Gli imprenditori, pensavamo, ma invece ci accorgemmo che di costruttori D’Olivo non ne aveva avuti che uno: Gildo Ursella, capomastri friulano, desso Seto. Incontrato da D’Olivo per caso una sera, nel fondo dell’anfiteatro morenico, sotto l’arco delle prealpi carniche che si ergono d’attorno come una diga. Nel basso di questa conca del medio Friuli, dove appena è sera si alza una nebbia leggera perché il fondo è di palude e argilla, doveva nascere una fornace. D’Olivo aveva steso il disegno sull’erba dura del palude e sopra, carponi, spiegava.

Qui la fornace, lì il camino in disparte, che esce dal prato come un monolite. «Il campanile e la chiesa» si diceva Seto «mai vista una cosa simile per una fornace». Qui gli appoggi di volta, della grande volta, ma leggera a mo’ di coperchio. Seto socchiudeva gli occhi. Una fornace? Li socchiudeva come al caffè quando dal suo angolo, che è sempre appartato, intravvede qualcosa di nuovo tra le pagine dei rotocalchi che sfoglia. Allora infila gli occhiali e studia la cosa, sia essa una costruzione, una macchina o un quadro. Finisce sovente per stracciare furtivo la pagina e infilarsela ben piegata nel tascone della giacca. E’ un uomo piccolo, con le mani in tasca e una sciarpa attorno al collo per buona parte dell’anno. Non parla. In paese nessuno aveva mai saputo come la pensasse sulle cose che lì succedevano, nè molto di lui. Sapevano solo che si era comprata, zolla su zolla, un po’ di terra in quarant’anni di lavoro, aggiustando le case povere degli emigranti, facendone qualcuna di nuova quando gli riusciva. Intuivano tuttavia il segreto che custodiva ed era per questo che ogni volta avevano cercato d’aiutarlo.

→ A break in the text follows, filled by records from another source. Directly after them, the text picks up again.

(* ===== verification/NotifyProcess.v ===== *)
(** * Notification processing

    [src/notifications/orchestrator.rs]: a candidate is matched against the active
    rules, and creates, replaces or collapses a logical notification under the
    cooldowns, rate limits and capacities of each rule; deliveries enter the outbox.

    [NotifyEnv] stands for what the code takes from elsewhere: time zones, URL and JSON
    parsing, SHA-256, file sizes, stored secrets and [serde_json] serialization. *)

From S2P Require Import Prelude CameraEvent NotifyModel NotifyState.

(** [serialize_payload]'s [Payload], [PayloadSource] and [PayloadEvent]. *)
Record PayloadData := mk_payload {
  py_title : string;
  py_body : string;
  py_deep_link : string;
  py_occurred_at_ms : Z;
  py_event_id : option string;
  py_event_revision : option Z;
  py_canonical_attachment : option EventAttachment;
  py_icon_key : option string;
  py_image_availability : string;
  py_source : string * option string * list string;
  py_id : string;
  py_revision : Z;
  py_kind : option string;
  py_lifecycle : string;
  py_stage : string;
  py_duration_ms : option Z;
  py_severity : string;
  py_recovered : bool;
  py_payload : option Value
}.

Record NotifyEnv := mk_notify_env {
  ne_zones : ZoneData;
  ne_parsers : Parsers;
  ne_sha256 : list Z → list Z;
  ne_file_len : string → option Z;
  ne_secrets : result string unit;
  ne_secret : string → result string (option string);
  ne_destination_json : string → string;
  ne_payload_json : PayloadData → string
}.

(** ** Secrets ([src/config.rs]) *)

Definition is_ascii_uppercase (b : Z) : bool := (65 <=? b) && (b <=? 90).
Definition is_ascii_digit (b : Z) : bool := (48 <=? b) && (b <=? 57).
(** Characters outside ASCII have no byte in the accepted ranges. *)
Definition valid_secret_key (key : string) : bool :=
  match bytes_of key with
  | [] => false
  | b :: rest =>
      (is_ascii_uppercase b || (b =? 95))
      && forallb (λ b, is_ascii_uppercase b || is_ascii_digit b || (b =? 95)) rest
  end.

Definition upper_hex_digit (n : Z) : Ascii.ascii :=
  match String.get (Z.to_nat n) "0123456789ABCDEF" with Some c => c | None => Ascii.ascii_of_N 48 end.
Fixpoint percent_encode_url_component (s : string) : string :=
  match s with
  | EmptyString => EmptyString
  | String c s' =>
      let b := Z.of_N (Ascii.N_of_ascii c) in
      if is_ascii_alphanumeric b || (b =? 45) || (b =? 46) || (b =? 95) || (b =? 126)
      then String c (percent_encode_url_component s')
      else "%" +:+ String (upper_hex_digit (Z.shiftr b 4))
             (String (upper_hex_digit (Z.land b 15)) (percent_encode_url_component s'))
  end.

Section process.
Context (env : NotifyEnv).

(** The value of one reference body. *)
Definition secret_value (body : string) : result string string :=
  let '(key, modifier) := match str_split_once "|" body with
                          | Some (key, modifier) => (key, Some modifier)
                          | None => (body, None)
                          end in
  let? _ := ensure (valid_secret_key key) "invalid secret key" in
  let? found := ne_secret env key in
  match found with
  | None => Err "missing secret key"
  | Some secret =>
      match modifier with
      | None => Ok secret
      | Some m =>
          if str_eqb m "url" then Ok (percent_encode_url_component secret)
          else Err "invalid modifier for secret key"
      end
  end.

(** The [while let] over the references; a turn consumes at least nine bytes. *)
Fixpoint resolve_loop (fuel : nat) (value : string) : outcome (result string string) :=
  match fuel with
  | O => Panic
  | S fuel' =>
      match str_split_once "{secret:" value with
      | None => Ret (Ok value)
      | Some (before, rest) =>
          match str_split_once "}" rest with
          | None => Ret (Err "malformed secret reference")
          | Some (body, after) =>
              match secret_value body with
              | Err err => Ret (Err err)
              | Ok secret =>
                  let! r := resolve_loop fuel' after in
                  Ret (let? tail := r in Ok (before +:+ secret +:+ tail))
              end
          end
      end
  end.
Definition resolve_secret_references (value : string) : outcome (result string string) :=
  match ne_secrets env with
  | Err err => Ret (Err err)
  | Ok _ => resolve_loop (S (String.length value)) value
  end.
Definition resolve_active (env : NotifyEnv) (active : option Rule) : outcome (result string (option Rule)) :=
  match active with
  | None => Ret (Ok None)
  | Some r => let! r := resolve_rule_destinations env r in Ret (let? r := r in Ok (Some r))
  end.
Definition resolve_record_destinations (env : NotifyEnv) (record : RuleRecord) : outcome (result string RuleRecord) :=
  let! active := resolve_active env (rr_active record) in
  match active with
  | Err err => Ret (Err err)
  | Ok active =>
      let! draft := resolve_rule_destinations env (rr_draft record) in
      Ret (let? draft := draft in Ok (set_versions record active draft))
  end.

Definition set_revision (r : Rule) (revision : Z) : Rule :=
  mk_rule (ru_id r) (ru_name r) (ru_enabled r) revision (ru_owner_id r) (ru_triggers r) (ru_filter r)
    (ru_schedule r) (ru_cooldowns r) (ru_rate_limits r) (ru_critical_bypass r) (ru_enrichment r) (ru_actions r)
    (ru_failure r).

Definition next_draft_revision (s : RuntimeState) (draft : Rule) (expected : Z) : result RuleStoreError Z :=
  match s_rules s !! ru_id draft with
  | Some existing =>
      let? _ := ensure_owner existing (ru_owner_id draft) in
      let? _ := ensure_revisions existing (rr_active_revision existing) expected in
      match checked_add u64_max (rr_draft_revision existing) 1 with
      | Some revision => Ok revision
      | None => Err (Other "notification draft revision is exhausted")
      end
  | None =>
      if expected =? 0 then
        if Z.of_nat (size (s_rules s)) <? MAX_RULES then Ok 1
        else Err (Other "notification configuration exceeds 128 rules")
      else Err (Conflict 0 0)
  end.

Definition draft_record (previous : option RuleRecord) (draft : Rule) (revision now_ms : Z) : RuleRecord :=
  mk_rule_record (ru_id draft) (ru_owner_id draft) (previous ≫= rr_active)
    (match previous with Some record => rr_active_revision record | None => 0 end)
    draft revision (match previous with Some record => rr_created_at_ms record | None => now_ms end) now_ms
    (previous ≫= rr_last_match_at_ms) (previous ≫= rr_last_delivery_at_ms).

Perché intuivano la malinconia di quest’uomo a cui mai era riuscito di vedere realizzato uno solo dei suoi progetti. Quando nelle sere d’inverno erano ritornati chi dalle miniere del Lussemburgo, chi dalle fornaci della Foresta Nera e all’osteria discutevano sulle case nuove e grandi che avevano viste, si dava sovente il caso che Seto avanzasse dal suo angolo un poco impacciato per spiegare sul tavolo un disegno. Dove c’era appunto una casa grande che sarebbe stato utile costruire in paese. La casa di ricovero per i vecchi, il mercato rionale; tutti bei progetti, tirati con cura in inchiostro di china, che venivano discussi sotto l’indice dei fornaciai adesso, modificati magari nel fervore che cresceva.

Seto ogni volta si era commosso per il loro appoggio e aveva sperato. Ma uno a uno, invece, i bei progetti, colorati all’acquarello, avevano finito per ingiallire perché gli emigranti erano ritornati alle miniere e ai forni di mattone sotto i cinquanta gradi di calore e al Comune, veniva risposto, mancavano i mezzi. A lui non rimaneva che continuare a rammendare le loro case.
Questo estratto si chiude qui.